Exercise: Copy out, from the entries below, each line holding the string "pose".

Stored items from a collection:

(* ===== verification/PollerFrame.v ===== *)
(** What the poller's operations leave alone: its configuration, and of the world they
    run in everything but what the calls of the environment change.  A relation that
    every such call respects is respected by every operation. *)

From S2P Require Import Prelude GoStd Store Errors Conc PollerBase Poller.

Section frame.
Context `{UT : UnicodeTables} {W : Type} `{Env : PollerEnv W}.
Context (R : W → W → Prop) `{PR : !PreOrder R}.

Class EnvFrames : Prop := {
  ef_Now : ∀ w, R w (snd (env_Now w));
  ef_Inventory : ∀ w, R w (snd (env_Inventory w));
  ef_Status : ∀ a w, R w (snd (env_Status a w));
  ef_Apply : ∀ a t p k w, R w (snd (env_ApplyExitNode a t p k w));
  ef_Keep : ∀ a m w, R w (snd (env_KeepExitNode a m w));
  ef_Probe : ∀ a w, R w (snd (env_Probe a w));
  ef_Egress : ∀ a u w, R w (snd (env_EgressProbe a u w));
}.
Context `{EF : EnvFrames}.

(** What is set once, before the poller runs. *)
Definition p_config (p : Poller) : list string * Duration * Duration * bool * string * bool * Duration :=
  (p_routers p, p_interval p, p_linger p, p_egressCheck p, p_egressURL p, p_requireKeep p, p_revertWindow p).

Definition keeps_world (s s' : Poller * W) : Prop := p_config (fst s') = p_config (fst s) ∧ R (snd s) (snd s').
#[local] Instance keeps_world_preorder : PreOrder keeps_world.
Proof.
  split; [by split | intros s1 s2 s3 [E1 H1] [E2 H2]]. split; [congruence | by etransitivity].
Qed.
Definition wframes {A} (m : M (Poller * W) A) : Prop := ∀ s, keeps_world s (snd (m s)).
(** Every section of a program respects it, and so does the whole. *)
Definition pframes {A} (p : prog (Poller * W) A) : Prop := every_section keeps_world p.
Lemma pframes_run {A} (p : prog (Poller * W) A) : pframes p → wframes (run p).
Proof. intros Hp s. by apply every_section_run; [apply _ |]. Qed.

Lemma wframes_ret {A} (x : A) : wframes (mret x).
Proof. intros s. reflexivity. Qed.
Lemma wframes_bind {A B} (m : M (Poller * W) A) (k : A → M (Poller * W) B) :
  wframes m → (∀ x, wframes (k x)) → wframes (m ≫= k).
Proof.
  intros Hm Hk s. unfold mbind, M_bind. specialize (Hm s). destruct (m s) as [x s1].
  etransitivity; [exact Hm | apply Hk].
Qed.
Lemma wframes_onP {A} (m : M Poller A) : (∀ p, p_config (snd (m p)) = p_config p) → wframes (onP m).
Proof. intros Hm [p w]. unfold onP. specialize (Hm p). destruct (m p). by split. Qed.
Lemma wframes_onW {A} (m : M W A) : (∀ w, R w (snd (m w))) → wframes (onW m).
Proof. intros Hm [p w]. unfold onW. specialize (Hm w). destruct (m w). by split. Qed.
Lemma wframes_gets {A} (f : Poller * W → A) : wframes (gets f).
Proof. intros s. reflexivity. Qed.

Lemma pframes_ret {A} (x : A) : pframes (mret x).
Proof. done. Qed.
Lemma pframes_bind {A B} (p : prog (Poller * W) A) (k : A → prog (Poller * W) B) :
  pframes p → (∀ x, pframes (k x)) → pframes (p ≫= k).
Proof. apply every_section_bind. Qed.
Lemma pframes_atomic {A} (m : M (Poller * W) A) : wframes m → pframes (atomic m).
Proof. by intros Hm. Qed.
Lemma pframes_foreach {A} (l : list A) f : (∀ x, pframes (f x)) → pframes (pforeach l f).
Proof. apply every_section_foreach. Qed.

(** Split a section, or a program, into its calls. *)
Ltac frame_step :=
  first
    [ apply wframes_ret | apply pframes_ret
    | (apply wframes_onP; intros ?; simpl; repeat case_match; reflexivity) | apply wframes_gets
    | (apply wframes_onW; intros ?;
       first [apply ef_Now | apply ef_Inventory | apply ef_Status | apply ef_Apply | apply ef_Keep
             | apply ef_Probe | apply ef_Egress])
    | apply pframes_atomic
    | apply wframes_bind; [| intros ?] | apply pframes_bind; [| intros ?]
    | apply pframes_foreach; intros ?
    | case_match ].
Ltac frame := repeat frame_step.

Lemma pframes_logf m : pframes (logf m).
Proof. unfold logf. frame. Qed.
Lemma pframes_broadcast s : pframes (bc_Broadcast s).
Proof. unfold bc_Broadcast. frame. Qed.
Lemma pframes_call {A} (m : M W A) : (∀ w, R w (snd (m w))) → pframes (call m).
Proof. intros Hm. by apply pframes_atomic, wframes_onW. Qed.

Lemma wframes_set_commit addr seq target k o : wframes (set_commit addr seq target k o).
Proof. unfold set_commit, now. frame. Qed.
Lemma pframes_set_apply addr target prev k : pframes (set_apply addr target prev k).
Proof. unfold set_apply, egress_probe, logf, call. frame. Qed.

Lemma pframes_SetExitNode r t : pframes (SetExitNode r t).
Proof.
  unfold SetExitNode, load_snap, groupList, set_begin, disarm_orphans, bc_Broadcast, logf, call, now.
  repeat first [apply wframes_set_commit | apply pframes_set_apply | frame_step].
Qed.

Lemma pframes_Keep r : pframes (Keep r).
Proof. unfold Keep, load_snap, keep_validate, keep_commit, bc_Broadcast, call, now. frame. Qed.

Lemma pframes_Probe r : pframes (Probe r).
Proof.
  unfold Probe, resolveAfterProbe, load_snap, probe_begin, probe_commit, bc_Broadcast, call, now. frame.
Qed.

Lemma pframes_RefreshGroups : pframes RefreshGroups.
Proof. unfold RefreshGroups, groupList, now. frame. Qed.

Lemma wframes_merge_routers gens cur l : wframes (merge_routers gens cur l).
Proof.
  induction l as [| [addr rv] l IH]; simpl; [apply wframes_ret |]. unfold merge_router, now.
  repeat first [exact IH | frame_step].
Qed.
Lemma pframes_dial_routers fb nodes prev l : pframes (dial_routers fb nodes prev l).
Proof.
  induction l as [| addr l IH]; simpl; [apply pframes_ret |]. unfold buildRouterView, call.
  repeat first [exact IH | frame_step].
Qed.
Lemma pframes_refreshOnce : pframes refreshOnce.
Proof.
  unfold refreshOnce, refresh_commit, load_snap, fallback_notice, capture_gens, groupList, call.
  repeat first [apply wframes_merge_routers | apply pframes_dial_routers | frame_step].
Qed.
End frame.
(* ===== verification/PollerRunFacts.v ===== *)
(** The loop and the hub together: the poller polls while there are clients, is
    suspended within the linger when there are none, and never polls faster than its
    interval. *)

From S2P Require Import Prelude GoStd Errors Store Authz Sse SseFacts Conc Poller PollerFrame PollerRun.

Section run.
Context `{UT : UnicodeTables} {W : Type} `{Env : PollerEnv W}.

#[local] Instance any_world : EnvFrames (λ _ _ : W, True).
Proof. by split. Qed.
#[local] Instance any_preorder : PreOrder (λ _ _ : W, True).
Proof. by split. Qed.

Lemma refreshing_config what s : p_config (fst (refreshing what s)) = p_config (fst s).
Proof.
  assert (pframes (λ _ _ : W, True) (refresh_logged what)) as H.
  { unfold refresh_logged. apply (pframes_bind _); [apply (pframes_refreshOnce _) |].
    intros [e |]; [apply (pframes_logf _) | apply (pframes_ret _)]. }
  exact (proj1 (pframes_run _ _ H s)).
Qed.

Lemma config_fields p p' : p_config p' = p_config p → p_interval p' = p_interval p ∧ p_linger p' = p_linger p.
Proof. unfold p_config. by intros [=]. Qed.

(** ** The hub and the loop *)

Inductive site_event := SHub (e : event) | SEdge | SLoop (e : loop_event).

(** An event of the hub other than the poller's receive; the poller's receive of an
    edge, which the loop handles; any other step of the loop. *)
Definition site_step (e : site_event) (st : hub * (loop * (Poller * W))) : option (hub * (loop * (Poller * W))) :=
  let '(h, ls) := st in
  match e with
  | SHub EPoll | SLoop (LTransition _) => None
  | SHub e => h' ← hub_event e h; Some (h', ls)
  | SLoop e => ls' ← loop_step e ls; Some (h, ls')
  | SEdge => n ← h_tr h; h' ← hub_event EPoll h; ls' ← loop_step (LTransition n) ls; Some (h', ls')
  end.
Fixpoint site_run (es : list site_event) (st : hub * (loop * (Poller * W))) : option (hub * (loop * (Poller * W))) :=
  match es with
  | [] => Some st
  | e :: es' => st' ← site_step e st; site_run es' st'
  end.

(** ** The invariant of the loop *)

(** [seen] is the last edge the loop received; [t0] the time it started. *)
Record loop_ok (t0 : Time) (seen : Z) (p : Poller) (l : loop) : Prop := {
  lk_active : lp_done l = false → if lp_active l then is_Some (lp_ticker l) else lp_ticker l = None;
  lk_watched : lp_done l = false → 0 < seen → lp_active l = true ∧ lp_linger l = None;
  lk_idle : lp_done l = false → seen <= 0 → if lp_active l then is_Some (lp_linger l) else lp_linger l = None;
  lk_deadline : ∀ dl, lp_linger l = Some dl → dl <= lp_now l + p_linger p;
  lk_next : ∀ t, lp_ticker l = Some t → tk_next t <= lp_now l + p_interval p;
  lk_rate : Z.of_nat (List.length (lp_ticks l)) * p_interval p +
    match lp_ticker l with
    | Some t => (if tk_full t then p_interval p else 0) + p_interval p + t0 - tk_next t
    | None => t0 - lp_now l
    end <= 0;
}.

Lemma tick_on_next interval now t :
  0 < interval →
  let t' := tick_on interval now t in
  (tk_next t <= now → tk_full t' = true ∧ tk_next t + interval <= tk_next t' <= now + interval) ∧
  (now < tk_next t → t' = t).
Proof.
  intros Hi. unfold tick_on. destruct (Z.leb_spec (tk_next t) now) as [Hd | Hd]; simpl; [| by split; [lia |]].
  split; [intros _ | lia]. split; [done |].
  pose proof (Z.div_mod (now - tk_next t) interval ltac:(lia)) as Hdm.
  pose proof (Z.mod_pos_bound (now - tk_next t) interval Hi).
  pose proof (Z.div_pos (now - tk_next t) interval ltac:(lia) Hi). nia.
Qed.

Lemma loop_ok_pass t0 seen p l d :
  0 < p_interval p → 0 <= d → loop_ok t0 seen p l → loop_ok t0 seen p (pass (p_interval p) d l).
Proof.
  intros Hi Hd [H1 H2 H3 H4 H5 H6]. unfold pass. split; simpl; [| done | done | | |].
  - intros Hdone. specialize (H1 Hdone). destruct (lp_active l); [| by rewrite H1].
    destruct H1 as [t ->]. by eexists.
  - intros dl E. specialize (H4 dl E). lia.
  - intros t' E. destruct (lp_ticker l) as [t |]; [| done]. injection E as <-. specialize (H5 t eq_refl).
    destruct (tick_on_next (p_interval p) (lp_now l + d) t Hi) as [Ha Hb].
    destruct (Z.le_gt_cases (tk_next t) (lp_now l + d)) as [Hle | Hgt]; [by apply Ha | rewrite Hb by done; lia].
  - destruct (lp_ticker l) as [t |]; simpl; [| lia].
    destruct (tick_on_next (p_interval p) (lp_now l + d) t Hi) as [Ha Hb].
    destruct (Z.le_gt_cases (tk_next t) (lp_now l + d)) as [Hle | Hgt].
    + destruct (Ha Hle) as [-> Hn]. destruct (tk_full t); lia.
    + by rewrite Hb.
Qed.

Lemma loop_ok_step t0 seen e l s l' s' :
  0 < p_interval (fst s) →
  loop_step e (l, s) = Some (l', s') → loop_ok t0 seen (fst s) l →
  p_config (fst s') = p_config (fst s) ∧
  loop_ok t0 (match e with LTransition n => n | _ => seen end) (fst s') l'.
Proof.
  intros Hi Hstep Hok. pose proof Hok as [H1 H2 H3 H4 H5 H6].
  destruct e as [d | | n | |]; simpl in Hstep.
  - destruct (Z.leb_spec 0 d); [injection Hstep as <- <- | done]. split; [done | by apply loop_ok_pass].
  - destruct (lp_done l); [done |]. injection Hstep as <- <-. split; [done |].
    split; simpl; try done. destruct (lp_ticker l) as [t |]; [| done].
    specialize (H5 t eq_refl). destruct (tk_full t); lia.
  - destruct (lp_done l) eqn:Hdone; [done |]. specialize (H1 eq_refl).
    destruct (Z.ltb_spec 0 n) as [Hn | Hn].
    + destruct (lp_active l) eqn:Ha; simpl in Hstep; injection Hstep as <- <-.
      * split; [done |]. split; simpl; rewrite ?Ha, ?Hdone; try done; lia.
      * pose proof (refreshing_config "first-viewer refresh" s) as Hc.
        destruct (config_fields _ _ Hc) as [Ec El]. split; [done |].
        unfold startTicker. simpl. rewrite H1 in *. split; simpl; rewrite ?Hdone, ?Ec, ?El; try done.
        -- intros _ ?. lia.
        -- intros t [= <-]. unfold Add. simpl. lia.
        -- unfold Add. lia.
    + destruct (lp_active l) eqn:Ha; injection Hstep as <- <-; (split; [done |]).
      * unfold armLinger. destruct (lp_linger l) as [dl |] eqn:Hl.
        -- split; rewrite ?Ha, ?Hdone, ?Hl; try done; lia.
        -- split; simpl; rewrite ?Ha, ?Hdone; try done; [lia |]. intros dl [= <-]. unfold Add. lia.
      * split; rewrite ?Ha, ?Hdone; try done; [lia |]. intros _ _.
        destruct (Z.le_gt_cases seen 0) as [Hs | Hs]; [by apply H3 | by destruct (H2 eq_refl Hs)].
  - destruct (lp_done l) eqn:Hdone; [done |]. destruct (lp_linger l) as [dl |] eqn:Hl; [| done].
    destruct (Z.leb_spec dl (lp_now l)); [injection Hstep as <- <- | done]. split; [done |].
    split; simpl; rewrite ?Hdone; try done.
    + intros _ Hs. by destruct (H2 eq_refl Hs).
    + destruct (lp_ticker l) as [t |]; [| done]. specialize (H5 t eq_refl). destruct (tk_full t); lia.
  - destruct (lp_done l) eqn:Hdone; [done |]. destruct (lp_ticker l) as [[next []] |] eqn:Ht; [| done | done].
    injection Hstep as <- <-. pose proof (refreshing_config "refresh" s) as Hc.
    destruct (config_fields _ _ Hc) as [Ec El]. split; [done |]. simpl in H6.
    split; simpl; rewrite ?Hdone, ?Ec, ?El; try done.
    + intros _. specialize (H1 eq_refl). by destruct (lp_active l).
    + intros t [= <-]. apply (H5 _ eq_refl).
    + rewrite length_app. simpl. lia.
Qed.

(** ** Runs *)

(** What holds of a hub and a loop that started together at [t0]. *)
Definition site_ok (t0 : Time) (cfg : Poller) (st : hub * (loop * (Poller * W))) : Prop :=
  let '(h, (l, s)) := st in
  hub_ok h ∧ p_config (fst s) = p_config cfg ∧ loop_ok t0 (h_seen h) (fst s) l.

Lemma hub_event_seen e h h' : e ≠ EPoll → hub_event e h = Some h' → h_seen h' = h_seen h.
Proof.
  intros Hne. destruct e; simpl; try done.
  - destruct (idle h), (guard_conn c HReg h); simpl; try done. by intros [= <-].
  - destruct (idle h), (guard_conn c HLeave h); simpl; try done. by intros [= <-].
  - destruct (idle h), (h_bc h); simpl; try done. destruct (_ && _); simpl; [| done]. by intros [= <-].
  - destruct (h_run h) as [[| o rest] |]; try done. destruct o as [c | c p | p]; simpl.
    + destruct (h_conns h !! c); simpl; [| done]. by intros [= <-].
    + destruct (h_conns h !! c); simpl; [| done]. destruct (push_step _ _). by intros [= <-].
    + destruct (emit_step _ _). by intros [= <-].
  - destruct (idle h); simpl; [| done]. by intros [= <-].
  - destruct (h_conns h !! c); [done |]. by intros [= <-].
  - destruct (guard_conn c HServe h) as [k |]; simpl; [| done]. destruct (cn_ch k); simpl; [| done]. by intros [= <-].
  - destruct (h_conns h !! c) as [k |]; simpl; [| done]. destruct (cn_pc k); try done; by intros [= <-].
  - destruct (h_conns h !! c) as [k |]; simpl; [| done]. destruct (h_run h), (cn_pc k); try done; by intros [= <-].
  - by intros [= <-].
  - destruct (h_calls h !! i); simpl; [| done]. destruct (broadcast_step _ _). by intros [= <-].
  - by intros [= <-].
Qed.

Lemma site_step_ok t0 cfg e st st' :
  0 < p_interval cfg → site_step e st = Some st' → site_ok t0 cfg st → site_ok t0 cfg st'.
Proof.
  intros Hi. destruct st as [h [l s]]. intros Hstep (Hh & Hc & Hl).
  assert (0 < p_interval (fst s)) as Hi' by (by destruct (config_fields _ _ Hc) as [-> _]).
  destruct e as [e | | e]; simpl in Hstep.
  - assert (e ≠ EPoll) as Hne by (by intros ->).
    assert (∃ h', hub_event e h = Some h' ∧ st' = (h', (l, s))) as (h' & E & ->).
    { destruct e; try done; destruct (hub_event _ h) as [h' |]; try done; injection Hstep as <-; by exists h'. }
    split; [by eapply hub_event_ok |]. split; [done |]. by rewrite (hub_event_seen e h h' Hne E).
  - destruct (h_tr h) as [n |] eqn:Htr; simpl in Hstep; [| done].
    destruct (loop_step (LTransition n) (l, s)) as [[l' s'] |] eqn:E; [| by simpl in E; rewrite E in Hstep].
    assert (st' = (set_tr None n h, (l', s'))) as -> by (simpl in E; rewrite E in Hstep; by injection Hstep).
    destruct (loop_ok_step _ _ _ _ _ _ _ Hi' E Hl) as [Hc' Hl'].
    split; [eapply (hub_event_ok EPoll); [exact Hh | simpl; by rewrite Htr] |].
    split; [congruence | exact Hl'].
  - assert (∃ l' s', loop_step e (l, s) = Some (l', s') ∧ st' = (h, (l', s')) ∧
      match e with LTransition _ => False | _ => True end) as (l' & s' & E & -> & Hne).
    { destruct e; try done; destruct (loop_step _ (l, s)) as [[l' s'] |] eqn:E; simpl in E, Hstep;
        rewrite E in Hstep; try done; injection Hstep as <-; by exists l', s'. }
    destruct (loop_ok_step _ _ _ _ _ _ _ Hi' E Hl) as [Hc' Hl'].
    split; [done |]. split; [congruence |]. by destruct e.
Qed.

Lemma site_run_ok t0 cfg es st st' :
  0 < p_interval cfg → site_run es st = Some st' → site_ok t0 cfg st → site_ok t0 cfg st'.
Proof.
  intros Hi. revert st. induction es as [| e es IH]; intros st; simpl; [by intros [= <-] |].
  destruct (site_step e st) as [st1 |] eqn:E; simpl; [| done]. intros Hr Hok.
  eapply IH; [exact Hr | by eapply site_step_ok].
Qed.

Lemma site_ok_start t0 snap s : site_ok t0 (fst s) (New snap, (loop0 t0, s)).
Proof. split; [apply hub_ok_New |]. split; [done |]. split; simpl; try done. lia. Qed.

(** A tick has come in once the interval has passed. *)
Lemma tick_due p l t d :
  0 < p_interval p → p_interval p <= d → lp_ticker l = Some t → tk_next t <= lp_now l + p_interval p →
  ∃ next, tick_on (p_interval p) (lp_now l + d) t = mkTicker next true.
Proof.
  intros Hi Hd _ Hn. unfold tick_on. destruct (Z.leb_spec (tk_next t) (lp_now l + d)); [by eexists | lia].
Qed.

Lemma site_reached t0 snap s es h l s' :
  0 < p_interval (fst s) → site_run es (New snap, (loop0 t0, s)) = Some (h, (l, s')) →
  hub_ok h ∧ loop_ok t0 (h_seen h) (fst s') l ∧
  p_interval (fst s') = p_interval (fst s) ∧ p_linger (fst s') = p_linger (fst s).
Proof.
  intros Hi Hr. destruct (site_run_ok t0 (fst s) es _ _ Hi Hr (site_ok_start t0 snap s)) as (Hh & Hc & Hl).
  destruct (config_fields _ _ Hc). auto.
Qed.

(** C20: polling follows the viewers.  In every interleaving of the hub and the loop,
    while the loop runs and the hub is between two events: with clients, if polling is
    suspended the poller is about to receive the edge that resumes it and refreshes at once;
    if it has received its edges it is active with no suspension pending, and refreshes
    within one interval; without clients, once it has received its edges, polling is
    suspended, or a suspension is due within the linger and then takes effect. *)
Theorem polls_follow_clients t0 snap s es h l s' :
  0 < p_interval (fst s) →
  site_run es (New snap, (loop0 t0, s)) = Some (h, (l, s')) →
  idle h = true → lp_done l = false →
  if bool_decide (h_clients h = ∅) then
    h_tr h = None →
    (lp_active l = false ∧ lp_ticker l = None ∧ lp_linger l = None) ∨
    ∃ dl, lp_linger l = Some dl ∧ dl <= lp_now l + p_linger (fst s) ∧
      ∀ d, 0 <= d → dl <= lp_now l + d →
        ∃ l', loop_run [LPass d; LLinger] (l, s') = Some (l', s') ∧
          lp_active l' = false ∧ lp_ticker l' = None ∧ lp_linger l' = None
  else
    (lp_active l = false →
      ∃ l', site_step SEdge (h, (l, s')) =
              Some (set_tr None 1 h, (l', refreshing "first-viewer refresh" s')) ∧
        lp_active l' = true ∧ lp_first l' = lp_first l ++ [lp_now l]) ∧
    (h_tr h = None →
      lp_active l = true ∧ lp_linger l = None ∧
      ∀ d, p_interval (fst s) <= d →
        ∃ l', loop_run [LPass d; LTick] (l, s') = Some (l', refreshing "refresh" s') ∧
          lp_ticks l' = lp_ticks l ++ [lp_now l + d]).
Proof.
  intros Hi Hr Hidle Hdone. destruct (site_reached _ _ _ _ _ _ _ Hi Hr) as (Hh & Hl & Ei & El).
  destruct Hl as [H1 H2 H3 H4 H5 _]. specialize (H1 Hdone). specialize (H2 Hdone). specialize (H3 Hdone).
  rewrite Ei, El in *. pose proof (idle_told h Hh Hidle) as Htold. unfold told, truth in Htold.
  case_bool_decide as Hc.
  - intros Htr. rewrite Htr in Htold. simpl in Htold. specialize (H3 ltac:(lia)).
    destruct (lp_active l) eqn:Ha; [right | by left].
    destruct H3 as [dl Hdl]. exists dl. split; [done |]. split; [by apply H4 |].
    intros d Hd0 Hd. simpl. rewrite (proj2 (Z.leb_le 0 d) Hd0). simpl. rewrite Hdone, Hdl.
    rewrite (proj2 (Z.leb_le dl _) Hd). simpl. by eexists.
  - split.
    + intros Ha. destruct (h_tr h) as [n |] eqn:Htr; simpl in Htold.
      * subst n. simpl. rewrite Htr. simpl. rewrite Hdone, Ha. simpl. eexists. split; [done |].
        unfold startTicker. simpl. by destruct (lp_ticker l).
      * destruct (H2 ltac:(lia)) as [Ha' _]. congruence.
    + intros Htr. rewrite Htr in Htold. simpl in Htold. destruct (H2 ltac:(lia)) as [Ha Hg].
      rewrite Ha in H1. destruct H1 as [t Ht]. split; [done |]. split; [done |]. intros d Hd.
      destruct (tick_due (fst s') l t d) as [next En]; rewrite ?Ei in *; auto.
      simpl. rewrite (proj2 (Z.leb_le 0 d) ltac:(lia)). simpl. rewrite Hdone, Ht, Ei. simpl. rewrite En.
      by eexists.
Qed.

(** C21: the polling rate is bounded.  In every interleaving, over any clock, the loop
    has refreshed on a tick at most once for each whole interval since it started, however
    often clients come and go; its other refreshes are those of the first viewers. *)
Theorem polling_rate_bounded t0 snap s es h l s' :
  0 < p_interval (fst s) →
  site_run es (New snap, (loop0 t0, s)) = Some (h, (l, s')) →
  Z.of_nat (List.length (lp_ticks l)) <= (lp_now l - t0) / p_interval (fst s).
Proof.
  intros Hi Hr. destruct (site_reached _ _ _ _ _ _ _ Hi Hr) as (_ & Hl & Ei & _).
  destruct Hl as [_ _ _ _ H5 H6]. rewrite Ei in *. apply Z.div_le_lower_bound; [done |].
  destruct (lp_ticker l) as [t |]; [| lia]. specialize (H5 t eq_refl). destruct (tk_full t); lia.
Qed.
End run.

Response:
  pose proof (Z.div_mod (now - tk_next t) interval ltac:(lia)) as Hdm.
  pose proof (Z.mod_pos_bound (now - tk_next t) interval Hi).
  pose proof (Z.div_pos (now - tk_next t) interval ltac:(lia) Hi). nia.
  intros Hi Hstep Hok. pose proof Hok as [H1 H2 H3 H4 H5 H6].
      * pose proof (refreshing_config "first-viewer refresh" s) as Hc.
    injection Hstep as <- <-. pose proof (refreshing_config "refresh" s) as Hc.
  rewrite Ei, El in *. pose proof (idle_told h Hh Hidle) as Htold. unfold told, truth in Htold.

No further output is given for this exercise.